19        The law does not excuse a defendant from liability merely because other causal factors for which he is not responsible also helped produce the harm…[citations omitted]

 

[13]         I also refer to the decision of the B.C. Court of Appeal in B.P.B. v. M.M.B., 2009 BCCA 365 where Mr. Justice Chaisson, at paragraphs 42 and 43, says this:

 

[42]      In my view, the trial judge in this case failed to determine whether the plaintiff’s injury was divisible or indivisible. She appears not to have distinguished “between causation as the source of the loss and the rules for the assessment of damages in tort” as mandated by the Supreme Court of Canada in para. 78 of Blackwater. The liability question is whether the conduct of the defendant caused injury. The assessment of damages requires a determination whether the injury derived from multiple sources and whether it is divisible.

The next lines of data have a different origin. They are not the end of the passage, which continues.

(** [try: body finally: final]: [final] runs whatever [body] did, and what
    it raises replaces the outcome of [body]. *)
Definition try_finally {Σ A} (body : M Σ A) (final : M Σ unit) : M Σ A :=
  fun s =>
    match body s with
    | (r, s') =>
        match final s' with
        | (Return _, s'') => (r, s'')
        | (Raise e, s'') => (Raise e, s'')
        end
    end.

(** A computation on the world, run by a method that has local variables of
    type [L]: the callee does not see them. *)
Definition lift {L A} (m : M St A) : M (St * L) A :=
  fun '(s, l) => match m s with (r, s') => (r, (s', l)) end.

Definition set_local {L} (l : L) : M (St * L) unit :=
  fun '(s, _) => (Return tt, (s, l)).

Section Process.

Variable env : Env.

(** [timezone.utcnow()] *)
Definition utcnow : M St datetime :=
  fun s => (Return (clock env (ticks s)), tick s).

(** [Stats.incr(stat, 1, 1)] *)
Definition Stats_incr (stat : string) : M St unit :=
  modify (fun s => with_stats (<[stat := default 0 (stats s !! stat) + 1]> (stats s)) s).

Definition log (level : LogLevel) : M St unit := modify (emit (Logged level)).

Definition sleep (seconds : float) : M St unit := modify (emit (Slept seconds)).

(** A call of a hook, marked in the trace where it starts. *)
Definition call {A} (h : Hook) (body : M St A) : M St A :=
  _ <- modify (emit (Called h)) ;; body.

(** *** The session *)

(** A storage operation: it raises [OperationalError] when the
    environment says so. *)
Definition storage (e : Event) : M St nat :=
  fun s =>
    if fault env (ops s) then (Raise OperationalError, operate e s)
    else (Return (ops s), operate e s).

(** [session.add(self)]: no statement is sent before the commit. *)
Definition session_add : M St unit :=
  modify (fun s => with_pending true (emit (SessionAdd (self s)) s)).

(** [session.commit()]: an object added before is inserted and receives
    its primary key unless it has one. *)
Definition session_commit : M St unit :=
  n <- storage SessionCommit ;;
  modify (fun s =>
    if pending s then
      with_pending false
        (with_self (match id (self s) with
                    | Some _ => self s
                    | None => with_id (Some (assigned_id env n)) (self s)
                    end) s)
    else s).

(** [session.merge(self)] *)
Definition session_merge_self : M St unit :=
  j <- gets self ;;
  n <- storage (SessionMerge j) ;;
  modify (with_self (merged env n j)).
Lemma never_stops_get_name_col : never_stops get_name_col.
Proof.
  intros s e s'. unfold get_name_col. destruct (name_col s); [discriminate|].
  intros [= <- _]. discriminate.
Qed.

Ltac never_stops :=
  repeat first
    [ apply never_stops_ret
    | apply never_stops_say
    | apply never_stops_set_name_col
    | apply never_stops_set_roas_summary
    | apply never_stops_get_name_col
    | apply never_stops_lift; unfold roas_groupby; auto with pandas
    | apply never_stops_bind; [|intros ?]
    | match goal with
      | |- never_stops (if ?b then _ else _) => destruct b
      | |- never_stops (match ?x with _ => _ end) => destruct x
      end ].













(** ** The date range *)

(** Nothing on the page depends on the dates the user picks. *)
Lemma date_selection_unused srt parse fs P C clock sel sel' :
  dashboard srt parse fs (mkSession P C sel clock) initial =
  dashboard srt parse fs (mkSession P C sel' clock) initial.
Proof.
  unfold dashboard, page, date_filter, footer.
  cbn [date_selection platform_selection category_selection now].
  reflexivity.
Qed.

(** C3, the code at a failing input.  The tracking table has a record of
    5 January 2024, one of 1 March 2024 and one with an unreadable date; the
    user selects January 2024.  The date widget is offered the range from
    the smallest to the largest readable date, the unreadable one being
    skipped.  But the page is the same whatever range is selected, and the
    totals still count the records outside the selected range: revenue 1050
    and 11 orders, not 100 and 1. *)
Theorem date_range_not_applied (sel : list Z) :
  let run dates :=
    dashboard stable_sort Examples.parse_date Examples.dated_disk
              (mkSession [] [] dates "2026-01-01 00:00:00") initial in
  run sel = run Examples.january /\
  fst (run Examples.january) = Ok tt /\
  nth_error (printed (snd (run Examples.january))) 5 =
    Some (DateInput "Select Date Range:" (Some 20240105%Z, Some 20240301%Z)
                    (Some 20240105%Z) (Some 20240301%Z)) /\
  nth_error (printed (snd (run Examples.january))) 8 =
    Some (Metric "Total Revenue" (Num 1050)) /\
  nth_error (printed (snd (run Examples.january))) 9 =
    Some (Metric "Total Orders" (Num 11)).
Proof.
  cbv zeta. split; [apply date_selection_unused|].
  repeat split; vm_compute; reflexivity.
Qed.
(** C1, as the code has it.  [publish] awaits [emptyBulkList] and drops
    what it resolves to: a run whose truncation fails goes on as any
    other run, submits every batch of the list (no upload only if the
    list is empty) and ends with the call of [setListDescription]. *)
Theorem publish_ignores_failed_truncate {V : Validators} {World : Type}
  {remote : Collaborators World}
  (makeBulkList : list RedirectProps -> list BulkRedirectListItem) (w : World) :
  truncations (snd (snd (publishRun makeBulkList w))) = [ false ] ->
  uploads (snd (snd (publishRun makeBulkList w)))
    = batchesOf (bulkListOf makeBulkList w)
  /\ length (uploads (snd (snd (publishRun makeBulkList w))))
     = batchCount (length (bulkListOf makeBulkList w))
  /\ (uploads (snd (snd (publishRun makeBulkList w))) = []
      <-> bulkListOf makeBulkList w = [])
  /\ exists description ok,
       last (snd (snd (publishRun makeBulkList w))) (EmptyBulkList false)
       = SetListDescription description ok.
Proof.
  intros _.
  destruct (publishRun_log makeBulkList w) as (Hu & _ & _).
  rewrite Hu, length_batchesOf.
  split; [reflexivity|]. split; [reflexivity|]. split; [apply batchesOf_nil|].
  rewrite publishRun_unfold. cbn [fst snd].
  eexists _, _. apply last_last.
Qed.

Lemma publish_ignores_failed_truncate_witness :
  let run := publishRun (@processBulkList exampleSite) truncateFails in
  truncations (snd (snd run)) = [ false ]
  /\ uploads (snd (snd run))
     = batchesOf (bulkListOf (@processBulkList exampleSite) truncateFails).
Proof.
  cbv zeta.
  assert (H : truncations
                (snd (snd (publishRun (@processBulkList exampleSite) truncateFails)))
              = [ false ]) by (vm_compute; reflexivity).
  split; [exact H|].
  exact (proj1 (@publish_ignores_failed_truncate SpecValidators Script Scripted
                  (@processBulkList exampleSite) truncateFails H)).
Defined.

(** C1, as the specification has it, fails: the truncation of this run
    resolves to false, and the run submits a batch all the same. *)
Lemma publish_uploads_after_failed_truncate :
  let run := publishRun (@processBulkList exampleSite) truncateFails in
  truncations (snd (snd run)) = [ false ]
  /\ uploads (snd (snd run))
     = [ [ {| redirect := Build_Rule "https://www.example.com/old"
                                      "https://www.example.com/new" C302 |} ] ]
  /\ length (uploads (snd (snd run))) <> 0.
Proof.
  vm_compute. split; [reflexivity|]. split; [reflexivity|]. discriminate.
Qed.

(** * Further properties of the code *)

(** ** Row processor and [list] *)

Section RowProcessorMore.

Context {V : Validators}.

Lemma processSheetRow_intro (input : RawRedirectProps) (r : RedirectProps) :
  validatePath (Raw.source input) = Normal (Redirect.source r) ->
  validatePath (Raw.destination input) = Normal (Redirect.destination r) ->
  validateCode (Raw.code input) C302 = Normal (Redirect.code r) ->
  validateBoolean (Raw.localized input) true = Normal (Redirect.localized r) ->
  validateBoolean (Raw.deleted input) false = Normal false ->
  Redirect.deleted r = false ->
  Redirect.source r <> Redirect.destination r ->
  processSheetRow input = Some r.
Proof.
  intros Hs Hd Hc Hl Hx Hr Hne. unfold processSheetRow, validateFields.
  rewrite Hs, Hd, Hc, Hl, Hx. cbn.
  apply String.eqb_neq in Hne. rewrite Hne.
  destruct r as [s d c l x]. cbn in Hr. now subst x.
Qed.

Lemma processSheetRow_elim (input : RawRedirectProps) (r : RedirectProps) :
  processSheetRow input = Some r ->
  validateCode (Raw.code input) C302 = Normal (Redirect.code r)
  /\ validateBoolean (Raw.localized input) true = Normal (Redirect.localized r).
Proof.
  unfold processSheetRow, validateFields.
  destruct (validatePath (Raw.source input)) as [s|]; cbn; [|discriminate].
  destruct (validatePath (Raw.destination input)) as [d|]; cbn; [|discriminate].
  destruct (validateCode (Raw.code input) C302) as [c|]; cbn; [|discriminate].
  destruct (validateBoolean (Raw.localized input) true) as [l|]; cbn; [|discriminate].
  destruct (validateBoolean (Raw.deleted input) false) as [x|]; cbn; [|discriminate].
  destruct (s =? d)%string; [discriminate|]. destruct x; [discriminate|].
  intros H. injection H as <-. now split.
Qed.

Lemma In_validRedirects (inputRows : list RawRedirectProps) (r : RedirectProps) :
  In r (validRedirects inputRows)
  <-> exists row, In row inputRows /\ processSheetRow row = Some r.
Proof.
  unfold validRedirects. rewrite in_flat_map. split.
  - intros (row & Hin & H). exists row. split; [exact Hin|].
    destruct (processSheetRow row) as [r'|]; [|destruct H].
    destruct H as [->|[]]. reflexivity.
  - intros (row & Hin & H). exists row. split; [exact Hin|].
    rewrite H. now left.
Qed.

Lemma length_validRedirects (inputRows : list RawRedirectProps) :
  length (validRedirects inputRows) <= length inputRows.
Proof.
  induction inputRows as [|row rest IH]; [constructor|].
  unfold validRedirects in *. cbn [flat_map]. rewrite length_app. cbn [length].
  destruct (processSheetRow row); cbn [length]; lia.
Qed.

If it is, responsibility is allocated to the individual sources of the injury.

 

[43]      It the injury is indivisible, the court must consider the possible application of the thin skull or crumbling skull rules in the context of the victim’s original condition. If the crumbling skull rule applies, it forms part of returning the victim to his or her original condition and the tortfeasor is not responsible for events that caused the crumbled skull. Absent the application of the crumbling skull rule, where the injury is indivisible, all torfeasors who caused or contributed to the injury are 100% liable for the damages sustained by the victim.

 

See also the decision of the B.C. Court of Appeal in Bradley v. Groves, 2010 BCCA 361, which was decided after the trial of this action.

 

[14]         I am satisfied that before the accident and despite the asymptomatic degenerative conditions, the plaintiff was not only functioning adequately, but also at a very high physical level. But for the accident and the injury sustained to his neck, the plaintiff would not have sustained the chronic pain syndrome from which he now suffers. I am satisfied that the plaintiff’s long and commendable work history was interrupted by the injury sustained by him in the accident, and that despite the plaintiff’s best efforts he continues to suffer from chronic pain which is moderated somewhat by medication.

 

25% Reduction In Plaintiff’s Award For Pre-Existing Injuries

In Hosking v Mahoney, the Plaintiff had pre-existing injuries from other car accidents when she was involved in another car accident. The court awarded $80,000 for pain and suffering, but reduced this amount by 25% to account for the pre-existing injuries.

 

[178] I find that the plaintiff suffered a mild to moderate soft tissue injury to her cervical and upper thoracic areas as a result of the February 2004 accident.  This was superimposed on her already symptomatic condition caused by the earlier accidents and although she had started to make the expected recovery, the process was interrupted by her falls.  Normally, these would not have affected the plaintiff but she was more vulnerable as a result of the three accidents.  There is no orthopaedic or neurological cause.  It is probable that these complaints will continue well into the future but can be managed and alleviated by an appropriate exercise programme (as recommended by her medical advisors as early as Dr. Parhar in March 2003) and by such passive therapies as may, from time to time, help alleviate her symptoms.